The name Mitsubishi can be broken down into two parts.
The first half is "mitsu," meaning "three."
The second half is "hishi," which becomes "bishi" under the Japanese pronunciation of rendaku and means "water caltrop;" hence, the rhombus and three-diamond design which is reflected in Mitsubishi's logo.
Mitsubishi was originally founded by Yataro Iwasaki in 1870 and it began as a maritime shipping company. As it is told, Yataro wanted the company's logo to represent two, important family crests:
1. The three-oak-leaf crest of the Yamauchi family, Lords of Tosa, where Yataro was born.
2. The three-tiered water chestnut leaves crest of the Iwasaki family.
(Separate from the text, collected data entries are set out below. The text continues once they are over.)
(* ===== verification/Web3.v ===== *)
(** * Web3: the client of the node

    [cmd/commands/web3]: requests and responses of JSON-RPC ([jsonrpc.go]), the
    provider over HTTP ([http_provider.go]), the client with its chain id and the
    number of its last call ([web3.go]), and its methods ([web3_rpc.go]).  A
    request carries the arguments of the method as a JSON array; the result is
    read by Tendermint's JSON package, which uses the [UnmarshalJSON] of a type
    that has one.  That package on plain structs, the types of Tendermint's results
    and the network are parameters. *)
From stdpp Require Import base gmap list strings.
From Stdlib Require Import ZArith Lia Ascii.
From S2P Require Import Prelude XErrors GoMonad LedgerKeys Iavl Ledger Units HexBytes Proto GovParams.
From S2P Require Import Account TrxTypes Signer AcctCtrler VPowerItems ValSet VPowerCtrler Proposal GovCtrler.
From S2P Require Import SupplyCtrler TrxCtx MetaDB TrxExecutor App EvmTransition EvmCtrler Query.
From S2P Require Import Genesis Jsonx GoJson JsonForms.

(** ** Requests *)

Record JSONRpcReq := MkJSONRpcReq {
  req_Version : bytes;
  req_Id : Z;
  req_Method : bytes;
  req_Params : bytes;
}.

(** No error is an empty text. *)
Record JSONRpcResp := MkJSONRpcResp {
  resp_Version : bytes;
  resp_Id : Z;
  resp_Result : bytes;
  resp_Error : bytes;
}.

Definition JSONRpcReqT : gtype := TStruct
  [("Version", "jsonrpc", TStr); ("Id", "id", TInt KInt64); ("Method", "method", TStr); ("Params", "params", TRaw)]%string.
Definition JSONRpcRespT : gtype := TStruct
  [("Version", "version", TStr); ("Id", "id", TInt KInt64); ("Result", "result", TRaw); ("Error", "error", TRaw)]%string.

(** The arguments the methods pass. *)
Inductive arg : Type :=
| AText (s : bytes)
| ABytes (b : bytes)
| AAddress (a : Address)
| ABool (b : bool).

Definition arg_json (a : arg) : jval :=
  match a with
  | AText s => JStr s
  | ABytes b => JStr (base64_EncodeToString b)
  | AAddress a => JStr (HexBytes_String a)
  | ABool b => JBool b
  end.

(** [string(b)] in the text of an error *)
Fixpoint string_of (b : bytes) : string :=
  match b with
  | [] => EmptyString
  | c :: b => String (ascii_of_nat (Z.to_nat c)) (string_of b)
  end.

(** [json.Unmarshal] of Tendermint into a new variable of a type without methods
    of its own. *)
Class TmJson : Type := tm_Unmarshal : gtype -> bytes -> outcome gval.

Section Client.
Context `{JsonText, TmJson, ChainIdText, InitText, TrxProtos}.

(** Without arguments the slice is nil. *)
Definition NewRequest (id : Z) (method : string) (args : list arg) : outcome JSONRpcReq :=
  let params := json_Print (match args with [] => JNull | _ => JArr (map arg_json args) end) in
  Ok (MkJSONRpcReq [] id (text method) params).

Context {W : Type}.

(** *** The provider over HTTP *)

(** [http.Post] with the body: the status, and the body of the response or the
    error of reading it. *)
Section Http.
Context (http_Post : bytes -> M W (Z * outcome bytes)).

Definition StatusOK : Z := 200.

Definition HttpProvider_Call (req : JSONRpcReq) : M W JSONRpcResp :=
  let reqbz := json_Print (encode tmjson JSONRpcReqT
    (VStruct [VText (req_Version req); VInt (req_Id req); VText (req_Method req); VText (req_Params req)])) in
  let! httpResp := http_Post reqbz in
  if negb (fst httpResp =? StatusOK) then throw (GoError "Bad HTTP Response: %v")
  else
    let! respBody := lift (snd httpResp) in
    let! res := lift (tm_Unmarshal JSONRpcRespT respBody) in
    match res with
    | VStruct [VText version; VInt id; VText result; VText err] => ret (MkJSONRpcResp version id result err)
    | _ => panic
    end.

End Http.

(** ** The client *)

Record BeatozWeb3 := MkBeatozWeb3 {
  w3_chainId : bytes;
  w3_callId : Z;
}.

Definition CM := M (BeatozWeb3 * W).

Context (provider_Call : JSONRpcReq -> M W JSONRpcResp).

Definition web3_ChainID (c : BeatozWeb3) : bytes := w3_chainId c.

Definition web3_ChainIDInt (c : BeatozWeb3) : outcome Z :=
  if HasPrefix0x (w3_chainId c) then u256_MustFromHex (w3_chainId c) else u256_MustFromDecimal (w3_chainId c).

Definition web3_SetChainID (cid : bytes) : CM unit :=
  modify (fun '(c, w) => (MkBeatozWeb3 cid (w3_callId c), w)).

Definition web3_NewRequest (method : string) (args : list arg) : CM JSONRpcReq :=
  modify (fun '(c, w) => (MkBeatozWeb3 (w3_chainId c) (i64 (w3_callId c + 1)), w)) ;;;
  let! callId := gets (fun s => w3_callId (fst s)) in
  lift (NewRequest callId method args).

(** The start of every method: a request, its call, and the error of the provider. *)
Definition call (method : string) (args : list arg) : CM JSONRpcResp :=
  let! req := web3_NewRequest method args in
  let! resp := zoom snd_lens (provider_Call req) in
  if negb (bytes_Equal (resp_Error resp) []) then throw (GoError ("provider error: " ++ string_of (resp_Error resp))%string)
  else ret resp.

(** The result of a query of the application. *)
Definition call_query (method : string) (args : list arg) : CM QueryResult :=
  let! resp := call method args in
  lift (QueryResult_UnmarshalJSON (resp_Result resp)).

(** *** Tendermint's results *)

Context {ResultStatus GenesisDoc ResultBroadcastTx ResultBroadcastTxCommit ResultTx ResultValidators : Type}.
Context (tm_Status : bytes -> outcome ResultStatus) (tm_Genesis : bytes -> outcome GenesisDoc).
Context (tm_BroadcastTx : bytes -> outcome ResultBroadcastTx) (tm_BroadcastTxCommit : bytes -> outcome ResultBroadcastTxCommit).
Context (tm_Tx : bytes -> outcome ResultTx) (tm_Validators : bytes -> outcome ResultValidators).
Context (gen_ChainID : GenesisDoc -> bytes) (result_tx : ResultTx -> bytes).

Definition web3_Status : CM ResultStatus := let! resp := call "status" [] in lift (tm_Status (resp_Result resp)).

Definition web3_Genesis : CM GenesisDoc := let! resp := call "genesis" [] in lift (tm_Genesis (resp_Result resp)).

(** [NewBeatozWeb3]: an error panics. *)
Definition NewBeatozWeb3 (w : W) : outcome unit * (BeatozWeb3 * W) :=
  (let! r := try web3_Genesis in
   match r with
   | inl gen => modify (fun '(c, w) => (MkBeatozWeb3 (gen_ChainID gen) (w3_callId c), w))
   | inr _ => panic
   end) (MkBeatozWeb3 [] 0, w).

Definition sendTransaction (tx : Trx) (method : string) : CM JSONRpcResp :=
  let! txbz := lift (tx_Encode tx) in
  call method [ABytes txbz].

Definition SendTransactionAsync (tx : Trx) : CM ResultBroadcastTx :=
  let! resp := sendTransaction tx "broadcast_tx_async" in lift (tm_BroadcastTx (resp_Result resp)).
Definition SendTransactionSync (tx : Trx) : CM ResultBroadcastTx :=
  let! resp := sendTransaction tx "broadcast_tx_sync" in lift (tm_BroadcastTx (resp_Result resp)).
Definition SendTransactionCommit (tx : Trx) : CM ResultBroadcastTxCommit :=
  let! resp := sendTransaction tx "broadcast_tx_commit" in lift (tm_BroadcastTxCommit (resp_Result resp)).

(** A [TrxResult] is the result with the transaction decoded. *)
Definition web3_QueryTransaction (txhash : bytes) : CM (ResultTx * Trx) :=
  let! resp := call "tx" [ABytes txhash; ABool false] in
  let! resultTx := lift (tm_Tx (resp_Result resp)) in
  let! txObj := lift (tx_Decode (result_tx resultTx)) in
  ret (resultTx, txObj).

Definition web3_QueryValidators (height page perPage : Z) : CM ResultValidators :=
  let _height := if 0 <? height then FormatInt height else text "0" in
  let page := if page =? 0 then 1 else page in
  let! resp := call "validators" [AText _height; AText (FormatInt page); AText (FormatInt perPage)] in
  lift (tm_Validators (resp_Result resp)).

(** *** Queries of the application *)

Definition web3_QueryGovParams : CM GovParamsProto :=
  let! queryResp := call_query "gov_params" [AText (FormatInt 0)] in
  lift (obind (GovParams_UnmarshalJSON GovParams.unset (qr_Value queryResp)) (fun gp => Ok (GovParams.plain gp))).

(** The balance of the answer. *)
Definition balance_of (balance : bytes) : outcome Z :=
  if HasPrefix0x balance then u256_MustFromHex balance else u256_MustFromDecimal balance.

Definition web3_QueryAccount (addr : Address) : CM Account :=
  let! queryResp := call_query "account" [AText (HexBytes_String addr); AText (FormatInt 0)] in
  let! _acct := lift (obind (tm_Unmarshal accountT (qr_Value queryResp)) account_of) in
  let! bal := lift (balance_of (aa_Balance _acct)) in
  ret (MkAccount (aa_Address _acct) (aa_Name _acct) (aa_Nonce _acct) bal (default [] (aa_Code _acct)) (aa_DocURL _acct)).

(** [RespQueryStake] and [RespQueryDelegatee] have the fields and tags of the
    structs of the node. *)
Definition RespQueryStakeT : gtype := TStruct
  [("From", "owner", THex); ("To", "to", THex); ("TxHash", "txhash", THex);
   ("StartHeight", "startHeight,string", TInt KInt64); ("Power", "power,string", TInt KInt64)]%string.

Definition RespQueryDelegateeT : gtype := TStruct
  [("Addr", "address", THex); ("PubKey", "pubKey", THex); ("SelfPower", "selfPower,string", TInt KInt64);
   ("TotalPower", "totalPower,string", TInt KInt64); ("SlashedPower", "slashedPower,string", TInt KInt64);
   ("Delegators", "delegators", TSlice THex); ("NotSignedBlockCount", "notSingedBlockCount,string", TInt KInt64);
   ("Stakes", "stakes,omitempty", TSlice (TPtr RespQueryStakeT)); ("NotSignedHeights", "notSignedBlocks,omitempty", TRaw)]%string.

Definition RespQueryRewardT : gtype := TStruct
  [("Address", "address,omitempty", THex); ("Issued", "issued,omitempty", TStr); ("Withdrawn", "withdrawn,omitempty", TStr);
   ("Slashed", "slashed,omitempty", TStr); ("Cumulated", "cumulated,omitempty", TStr);
   ("Height", "height,omitempty", TInt KInt64)]%string.

Definition stake_of (v : gval) : outcome respStake :=
  match v with
  | VPtr (VStruct [VText from; VText to; VText txhash; VInt height; VInt power]) => Ok (MkRespStake from to txhash height power)
  | _ => Panic
  end.

Definition address_of (v : gval) : outcome Address := match v with VText a => Ok a | _ => Panic end.

Definition delegatee_of (v : gval) : outcome respDelegatee :=
  match v with
  | VStruct [VText addr; VText pub; VInt self; VInt total; VInt slashed; delegators; VInt missed; stakes; _] =>
      obind (all_ok address_of (elements delegators)) (fun ds =>
      obind (all_ok stake_of (elements stakes)) (fun ss =>
      Ok (MkRespDelegatee addr pub self total slashed ds missed ss)))
  | _ => Panic
  end.

Definition web3_QueryDelegatee (addr : Address) : CM respDelegatee :=
  let! queryResp := call_query "delegatee" [AText (HexBytes_String addr); AText (FormatInt 0)] in
  lift (obind (tm_Unmarshal RespQueryDelegateeT (qr_Value queryResp)) delegatee_of).

Definition web3_QueryStakes (addr : Address) : CM (list respStake) :=
  let! queryResp := call_query "stakes" [AText (HexBytes_String addr); AText (FormatInt 0)] in
  lift (obind (tm_Unmarshal (TSlice (TPtr RespQueryStakeT)) (qr_Value queryResp)) (fun v => all_ok stake_of (elements v))).

(** The amounts of [RespQueryReward] stay texts. *)
Definition web3_QueryReward (addr : Address) (height : Z) : CM gval :=
  let! queryResp := call_query "reward" [AText (HexBytes_String addr); AText (FormatInt height)] in
  lift (tm_Unmarshal RespQueryRewardT (qr_Value queryResp)).

(** [strings.Trim] of the quotes on both sides *)
Fixpoint trim_left (s : bytes) : bytes :=
  match s with
  | 34 :: s' => trim_left s'
  | _ => s
  end.
Definition trim_quotes (s : bytes) : bytes := rev (trim_left (rev (trim_left s))).

Definition web3_power (method : string) (height : Z) : CM Z :=
  let! queryResp := call_query method [AText (FormatInt height)] in
  lift (ParseInt (trim_quotes (qr_Value queryResp))).

Definition web3_QueryTotalPower (height : Z) : CM Z := web3_power "stakes/total_power" height.
Definition web3_QueryVotingPower (height : Z) : CM Z := web3_power "stakes/voting_power" height.
Definition web3_QueryValidatorPower (height : Z) : CM Z := web3_QueryVotingPower height.

Definition no_proposal : GovProposal := MkGovProposal (MkProposalHeader 0 [] 0 0 0 0 0 []) [] None.

Definition web3_QueryProposal (txhash : bytes) (height : Z) : CM (bytes * option GovProposal) :=
  let! queryResp := call_query "proposal" [ABytes txhash; AText (FormatInt height)] in
  let! v := lift (tm_Unmarshal respProposalT (qr_Value queryResp)) in
  match v with
  | VStruct [VText status; VText raw] =>
      let! prop := lift (pointer (GovProposal_UnmarshalJSON no_proposal) raw) in
      ret (status, prop)
  | _ => panic
  end.

(** A result whose code is not zero is an error with its log. *)
Definition web3_vm (method : string) (from to : Address) (height : Z) (data : bytes) : CM (Z * bytes * bytes) :=
  let! qryResp := call_query method [AAddress from; AAddress to; AText (FormatInt height); ABytes data] in
  if negb (qr_Code qryResp =? 0) then throw (GoError (string_of (qr_Log qryResp)))
  else
    let! vmRet := lift (tm_Unmarshal VMCallResultT (qr_Value qryResp)) in
    match vmRet with
    | VStruct [VInt usedGas; VText err; data] =>
        let! returnData := lift (slice_of data) in
        ret (usedGas, err, default [] returnData)
    | _ => panic
    end.

Definition web3_VmCall : Address -> Address -> Z -> bytes -> CM (Z * bytes * bytes) := web3_vm "vm_call".
Definition web3_VmEstimateGas : Address -> Address -> Z -> bytes -> CM (Z * bytes * bytes) := web3_vm "vm_estimate_gas".

End Client.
This combination of the Mitsubishi name (as it translates) and Yataro's family crests has evolved into the three-diamond mark you see today — an iconic logo that has almost 5,500 registrations in more than 140 countries.
Most Americans know Mitsubishi as an automaker but they actually got their start in overseas shipping during the late 1800s. They would later diversify into related industries like coal mining, shipbuilding, ironwork, and maritime insurance, each trade benefiting the next. Mitsubishi would continue this pattern of diversification, eventually leading to the creation of three entities: Mitsubishi Bank, Mitsubishi Corporation, and Mitsubishi Heavy Industries which is home to Mitsubishi Motors.
Mitsubishi has over 100 years of automotive innovation under its belt with groundbreaking performance technologies. They have created historic automobiles like the Lancer, Montero, Eclipse, and Galant. Even today, in terms of production, Mitsubishi Motors remains a top 20 automaker with sales in over 160 countries worldwide.